Collected data entries:
Lemma scaledl_more k w ds m : 0 <= m -> (forall p, p < - k -> aget 0 ds (w - p) = 0) ->
  scaledl (k + m) w ds = scaledl k w ds * 10 ^ m.
Proof.
  intros Hm H. pattern m. apply natlike_ind; [|clear m Hm; intros m Hm IH|done].
  - rewrite Z.add_0_r. lia.
  - replace (k + Z.succ m) with (k + m + 1) by lia. rewrite scaledl_succ, IH, Z.pow_succ_r by lia.
    replace (w + (k + m) + 1) with (w - (- (k + m + 1))) by lia. rewrite H by lia. lia.
Qed.

Lemma scaledl_floor k w ds m : Forall digit_ok ds -> 0 <= m -> scaledl k w ds = scaledl (k + m) w ds / 10 ^ m.
Proof.
  intros Hok Hm. pattern m. apply natlike_ind; [|clear m Hm; intros m Hm IH|done].
  - by rewrite Z.add_0_r, Z.div_1_r.
  - replace (k + Z.succ m) with (k + m + 1) by lia. rewrite scaledl_succ, Z.pow_succ_r by lia.
    rewrite <- Z.div_div by lia.
    pose proof (digit_bound ds (w + (k + m) + 1) Hok).
    rewrite (Z.mul_comm 10), Z.div_add_l, (Z.div_small (aget _ _ _)), Z.add_0_r by lia. done.
Qed.

Lemma scaledl_nil k w : scaledl k w [] = 0.
Proof.
  rewrite <- (Z.mul_0_l (10 ^ Z.of_nat (Z.to_nat (k + w + 1)))). unfold scaledl.
  generalize (Z.to_nat (k + w + 1)) as n. intros n. induction n as [|n IH]; [done|].
  rewrite fsum_snoc, IH, aget_out; [lia|]. cbn [length]. lia.
Qed.

Lemma scaledl_cons k w d ds : 0 <= k + w ->
  scaledl k w (d :: ds) = d * 10 ^ (k + w) + scaledl k (w - 1) ds.
Proof.
  intros H. rewrite (scaledl_at k w _ (S (Z.to_nat (k + w)))), fsum_snoc by lia.
  rewrite Z2Nat.id by lia. replace (w - (k + w - k)) with 0 by lia.
  change (aget 0 (d :: ds) 0) with d.
  rewrite (scaledl_at k (w - 1) _ (Z.to_nat (k + w))) by lia. rewrite Z.add_comm. f_equal.
  apply fsum_ext. intros j Hj. unfold aget. destruct (Z.ltb_spec (w - (j - k)) 0); [lia|].
  destruct (Z.ltb_spec (w - 1 - (j - k)) 0); [lia|].
  replace (Z.to_nat (w - (j - k))) with (S (Z.to_nat (w - 1 - (j - k)))) by lia. done.
Qed.

Lemma scaledl_to_digits k w n x : k + w + 1 = Z.of_nat n -> 0 <= x < 10 ^ Z.of_nat n ->
  scaledl k w (to_digits n x) = x.
Proof.
  intros Hn Hx. rewrite (scaledl_at k w _ n) by lia.
  rewrite (fsum_ext _ (fun j => (x / 10 ^ j) mod 10)).
  - rewrite fsum_digits_of. by apply Z.mod_small.
  - intros j Hj. rewrite aget_to_digits by lia. do 3 f_equal. lia.
Qed.

(** ** Values of variables *)

Lemma dig_bound v p : Forall digit_ok (digits v) -> 0 <= dig v p <= 9.
Proof. apply digit_bound. Qed.

Lemma scaled_bound k v : Forall digit_ok (digits v) ->
  0 <= scaled k v < 10 ^ (Z.max 0 (k + weight v + 1)).
Proof. apply scaledl_bound. Qed.

Lemma scaled_ext k v v' : (forall p, - k <= p -> dig v p = dig v' p) -> scaled k v = scaled k v'.
Proof. apply scaledl_ext. Qed.

Lemma scaled_more k v m : 0 <= m -> (forall p, p < - k -> dig v p = 0) ->
  scaled (k + m) v = scaled k v * 10 ^ m.
Proof. apply scaledl_more. Qed.

Lemma scaled_dig k v p : Forall digit_ok (digits v) -> - k <= p ->
  dig v p = (scaled k v / 10 ^ (p + k)) mod 10.
Proof.
  intros Hok Hp. unfold dig, scaled.
  rewrite (scaledl_digit k (weight v) (digits v)) by (done || lia). do 3 f_equal. lia.
Qed.

Lemma tenpow_pos k : 0 <= k -> Zpos (tenpow k) = 10 ^ k.
Proof. intros Hk. unfold tenpow. apply Z2Pos.id, Z.pow_pos_nonneg; lia. Qed.

Lemma dig_places v p : p < - places v -> dig v p = 0.
Proof. intros Hp. unfold dig, places, ndigits in *. apply aget_out. lia. Qed.

Lemma signed_mul v a b : signed v (a * b) = signed v a * b.
Proof. unfold signed. case_match; lia. Qed.

(** Two scales that both hold all digits give the same number. *)
Lemma scaled_agree v a b : 0 <= a -> 0 <= b ->
  (forall p, p < - a -> dig v p = 0) -> (forall p, p < - b -> dig v p = 0) ->
  (signed v (scaled a v) # tenpow a == signed v (scaled b v) # tenpow b)%Q.
Proof.
  intros Ha Hb Hda Hdb. unfold Qeq. cbn [Qnum Qden]. rewrite !tenpow_pos by done.
  destruct (Z.le_ge_cases a b).
  - replace b with (a + (b - a)) at 2 by lia. rewrite scaled_more by (done || lia).
    replace b with (a + (b - a)) at 1 by lia. rewrite Z.pow_add_r, signed_mul by lia. lia.
  - replace a with (b + (a - b)) at 1 by lia. rewrite scaled_more by (done || lia).
    replace a with (b + (a - b)) at 2 by lia. rewrite Z.pow_add_r, signed_mul by lia. lia.
Qed.

Lemma numval_at k v : 0 <= k -> (forall p, p < - k -> dig v p = 0) ->
  (numval v == signed v (scaled k v) # tenpow k)%Q.
Proof. intros. apply scaled_agree; try done; [apply Z.le_max_l|apply dig_places]. Qed.

Lemma numval_ext v v' : sign v = sign v' -> (forall p, dig v p = dig v' p) -> (numval v == numval v')%Q.
Proof.
  intros Hs H. rewrite (numval_at (places v') v).
  - unfold numval, signed. rewrite Hs, (scaled_ext _ v v') by auto. done.
  - apply Z.le_max_l.
  - intros p Hp. rewrite H. by apply dig_places.
Qed.

(** A number without a nonzero digit is zero, whatever its sign. *)
Lemma numval_zero v : (forall p, dig v p = 0) -> (numval v == 0)%Q.
Proof.
  intros H. rewrite (numval_at 0 v) by auto with lia. rewrite (scaled_ext 0 v const_zero).
  - rewrite scaled_list, scaledl_nil. unfold signed. by case_match.
  - intros p _. rewrite H. unfold dig. by rewrite aget_out by (cbn; lia).
Qed.

(** Numbers at the same scale add, subtract and compare as integers. *)
Lemma Qmake_add a b d : ((a + b) # d == (a # d) + (b # d))%Q.
Proof. unfold Qeq, Qplus. cbn [Qnum Qden]. rewrite Pos2Z.inj_mul. lia. Qed.
Lemma Qmake_sub a b d : ((a - b) # d == (a # d) - (b # d))%Q.
Proof. unfold Qeq, Qminus, Qplus, Qopp. cbn [Qnum Qden]. rewrite Pos2Z.inj_mul. lia. Qed.
Lemma Qmake_compare a b d : ((a # d) ?= (b # d))%Q = (a ?= b).
Proof. unfold Qcompare. cbn [Qnum Qden]. symmetry. by apply Zmult_compare_compat_r. Qed.

(** ** Stripping zeroes *)

Lemma strip_leading_digits ds w p :
  aget 0 (strip_leading ds w).1 ((strip_leading ds w).2 - p) = aget 0 ds (w - p).
Proof.
  revert w. induction ds as [|d ds IH]; intros w; [done|]. cbn [strip_leading].
  destruct (Z.eqb_spec d 0) as [->|]; [|done]. rewrite IH. unfold aget.
  destruct (Z.ltb_spec (w - 1 - p) 0), (Z.ltb_spec (w - p) 0); try done; try lia.
  - by replace (w - p) with 0 by lia.
  - by replace (Z.to_nat (w - p)) with (S (Z.to_nat (w - 1 - p))) by lia.
Qed.

Lemma strip_leading_Forall P ds w : Forall P ds -> Forall P (strip_leading ds w).1.
Proof.
  revert w. induction ds as [|d ds IH]; intros w H; [done|]. cbn [strip_leading].
  case_match; [|done]. apply IH. by inversion H.
Qed.

Lemma strip_leading_length ds w :
  Zlen (strip_leading ds w).1 - (strip_leading ds w).2 = Zlen ds - w.
Proof.
  revert w. induction ds as [|d ds IH]; intros w; [done|]. cbn [strip_leading].
  case_match; [|done]. rewrite IH. cbn [length]. lia.
Qed.

Lemma strip_leading_weight ds w : (strip_leading ds w).2 <= w.
Proof.
  revert w. induction ds as [|d ds IH]; intros w; [done|]. cbn [strip_leading].
  case_match; [|done]. specialize (IH (w - 1)). lia.
Qed.

Lemma strip_leading_head ds w : (strip_leading ds w).1 = [] \/ aget 0 (strip_leading ds w).1 0 <> 0.
Proof.
  revert w. induction ds as [|d ds IH]; intros w; [by left|]. cbn [strip_leading].
  case_match; bool_cases; [apply IH|by right].
Qed.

AIM OF THE EXERCISE:
Please give again the lines above between the line holding "Lemma scaledl_to_digits k" and the line holding "Proof. apply scaledl_more. Qed.", inclusive, exactly as they are and with nothing added.

WRITTEN REPLY:
Lemma scaledl_to_digits k w n x : k + w + 1 = Z.of_nat n -> 0 <= x < 10 ^ Z.of_nat n ->
  scaledl k w (to_digits n x) = x.
Proof.
  intros Hn Hx. rewrite (scaledl_at k w _ n) by lia.
  rewrite (fsum_ext _ (fun j => (x / 10 ^ j) mod 10)).
  - rewrite fsum_digits_of. by apply Z.mod_small.
  - intros j Hj. rewrite aget_to_digits by lia. do 3 f_equal. lia.
Qed.

(** ** Values of variables *)

Lemma dig_bound v p : Forall digit_ok (digits v) -> 0 <= dig v p <= 9.
Proof. apply digit_bound. Qed.

Lemma scaled_bound k v : Forall digit_ok (digits v) ->
  0 <= scaled k v < 10 ^ (Z.max 0 (k + weight v + 1)).
Proof. apply scaledl_bound. Qed.

Lemma scaled_ext k v v' : (forall p, - k <= p -> dig v p = dig v' p) -> scaled k v = scaled k v'.
Proof. apply scaledl_ext. Qed.

Lemma scaled_more k v m : 0 <= m -> (forall p, p < - k -> dig v p = 0) ->
  scaled (k + m) v = scaled k v * 10 ^ m.
Proof. apply scaledl_more. Qed.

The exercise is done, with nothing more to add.